アトピー性皮膚炎の治療は、症状の程度と個人のライフスタイルに応じた総合的なアプローチが必要です。主に以下の治療法が使用されます。

1. 薬物療法

外用薬

  • ステロイド外用薬:炎症を抑える第一選択薬。強さのランクがあり、部位や年齢に応じて使い分けます。
  • タクロリムス軟膏(プロトピック):免疫抑制作用があり、顔などの敏感な部位に使用されます。
  • デルゴシチニブ軟膏(コレクチム):JAK阻害薬で、2020年に日本で承認された新しい外用薬です(厚生労働省, 2020)。

内服薬

  • 抗ヒスタミン薬:かゆみを抑えるために用いられます。
  • シクロスポリン、JAK阻害薬(バリシチニブなど):中等度〜重症例に用いられる免疫抑制薬(FDA, 2022)。

2. スキンケアと生活改善

  • 保湿剤の継続使用:皮膚バリアを保つ基本ケア。
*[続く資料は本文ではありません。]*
(* ===== verification/Controller.v ===== *)
(** * Program control (src/controller/utils.go) and the transfer of data after
    a reconfiguration (src/node/reconfig.go: lessSync, tMPTsync, fullsync,
    fastsync)

    The controller polls its client or committee until it may stop.  The new
    leader of a committee fetches what its mode of synchronisation asks for,
    and reports the sizes. *)
From S2P Require Import Prelude Core Exec Node Block BlockChain TxPool Client Committee ShardNode MessageHub.
Local Open Scope Z_scope.

(** ** Polling *)

(** [math.Ceil] of a quotient. *)
Definition ceil_div (a b : Z) : Z := - (- a `div` b).
Definition sleepSecs (recommitIntervalSecs : Z) : Z := ceil_div recommitIntervalSecs 2.

(** The loop of [toStopCommittee] and [toStopClient] over the answers to
    [canStop]: how often progress was printed, and whether it ended. *)
Fixpoint monitor (isLogProgress : bool) (iterNum iter : Z) (polls : list bool) : Z * bool :=
  match polls with
  | [] => (0, false)
  | true :: _ => (0, true)
  | false :: polls =>
      if isLogProgress then
        let iter := iter + 1 in
        if bool_decide (iter = iterNum) then let r := monitor isLogProgress iterNum 0 polls in (1 + r.1, r.2)
        else monitor isLogProgress iterNum iter polls
      else monitor isLogProgress iterNum iter polls
  end.
(** One poll of either; any other mode never stops. *)
Definition committee_can_stop (exitMode : Z) (c : Committee) : go bool :=
  if bool_decide (exitMode = 0) then Committee.CanStopV1 c
  else if bool_decide (exitMode = 1) then Ret (Committee.CanStopV2 c)
  else Ret false.
Definition client_can_stop (exitMode : Z) (c : Client) : bool :=
  if bool_decide (exitMode = 0) then Client.CanStopV1 c
  else if bool_decide (exitMode = 1) then Client.CanStopV2 c && InjectDoneMsgSent c
  else false.
Definition toStop (recommitIntervalSecs logProgressInterval : Z) (isLogProgress : bool) (polls : list bool) : Z * bool :=
  monitor isLogProgress (ceil_div logProgressInterval (sleepSecs recommitIntervalSecs)) 0 polls.

Fixpoint waited (polls : list bool) : Z :=
  match polls with false :: polls => 1 + waited polls | _ => 0 end.

(** The loop ends with the first answer that allows it, and until then prints
    once per [iterNum] rounds. *)
Lemma monitor_ok isLog iterNum polls : ∀ iter, 0 ≤ iter < iterNum →
  monitor isLog iterNum iter polls = ((if isLog then (iter + waited polls) `div` iterNum else 0), existsb id polls).
Proof.
  induction polls as [|[] polls IH]; intros iter Hi; simpl.
  - rewrite Z.add_0_r, Z.div_small by done. by destruct isLog.
  - rewrite Z.add_0_r, Z.div_small by done. by destruct isLog.
  - destruct isLog; [|by rewrite IH].
    destruct (bool_decide_reflect (iter + 1 = iterNum)) as [He|].
    + rewrite IH by lia. simpl. f_equal. replace (iter + (1 + waited polls)) with (0 + waited polls + 1 * iterNum) by lia.
      rewrite Z.div_add by lia. lia.
    + rewrite IH by lia. do 2 f_equal. lia.
Qed.

(** ** Synchronisation *)
Section sync.
Context {SDB : Type} `{SD : StateDB SDB} `{TS : TrieState SDB} `{RL : RLP} `{MI : MapIter}.
(** The sizes of the encodings, and what the hub brings back from another
    node. *)
Variable size_states : gmap bytes StateAccount → Z.
Variable size_blocks : list Block → Z.
Variable Send : SyncRequest → go SyncReply.
Variable NodeTable : gmap Z (gmap Z string).
Variable emptyRoot emptyCodeHash : bytes.

(** The message for [MsgTypeReportAny]. *)
Record sync_report := mkSyncReport {
  syComID : Z; syType : string; syStates : Z; syBlocks : Z; syPoolTx : Z; syTime : Z }.

Definition lessSync (info : NodeInfo) (sizeofPoolTx elapsed : Z) : sync_report :=
  mkSyncReport (nComID info) "lesssync" 0 0 sizeofPoolTx elapsed.
(** [tMPTsync], [fullsync] and [fastsync] differ in the type they ask for;
    the leader of the shard answers itself. *)
Definition fetch (type : string) (info : NodeInfo) (shard : Shard SDB) (sizeofPoolTx elapsed : Z) : go sync_report :=
  let shardLeader := default "" (default ∅ (NodeTable !! nComID info) !! 0) in
  let request := mkSyncRequest shardLeader (nNodeAddr info) (nComID info) type in
  data ← (if bool_decide (nNodeAddr info = shardLeader) then ShardNode.HandleGetSyncData emptyRoot emptyCodeHash type shard
          else r ← Send request; Ret (syData r));
  Ret (mkSyncReport (nComID info) type (size_states (ShardNode.syStates data)) (size_blocks (ShardNode.syBlocks data)) sizeofPoolTx elapsed).
Definition tMPTsync := fetch "tMPTsync".
Definition fullsync := fetch "fullsync".
Definition fastsync := fetch "fastsync".

(** The [switch] of [EndReconfig]. *)
Definition synchronise (reconfigMode : string) (info : NodeInfo) (shard : Shard SDB) (sizeofPoolTx elapsed : Z) : go sync_report :=
  if bool_decide (reconfigMode = "lesssync")%string then Ret (lessSync info sizeofPoolTx elapsed)
  else if bool_decide (reconfigMode = "fullsync")%string then fullsync info shard sizeofPoolTx elapsed
  else if bool_decide (reconfigMode = "fastsync")%string then fastsync info shard sizeofPoolTx elapsed
  else if bool_decide (reconfigMode = "tMPTsync")%string then tMPTsync info shard sizeofPoolTx elapsed
  else Halt (LogError "unknown reconfig mode").
End sync.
医師処方のヘパリン類似物質や市販のワセリンなど。
  • 入浴後のケア:ぬるめのお湯で短時間の入浴、すぐに保湿。
  • アレルゲンの回避:ダニ・ホコリ対策(布団乾燥、空気清浄機など)、洗剤選びも重要。
  • ストレス管理:リラクゼーションや睡眠の質改善も効果的。

3. 最新治療と補完療法

  • デュピルマブ(デュピクセント):IL-4/IL-13の働きを抑える生物学的製剤で、重症患者に使用されます。日本でも使用可能(PMDA, 2021)。
  • 紫外線療法(ナローバンドUVBなど):免疫反応を調整する光治療で、外用薬との併用も可能。

補足:自然療法やサプリメントについては明確なエビデンスが不足しており、使用する場合は医師と相談しましょう。


アトピー性皮膚炎は「一人ひとり異なる」疾患です。最新の治療法を活用しながら、日常のセルフケアを地道に続けることが、症状のコントロールと生活の質の向上につながります。信頼できる医療機関との連携を大切にしましょう。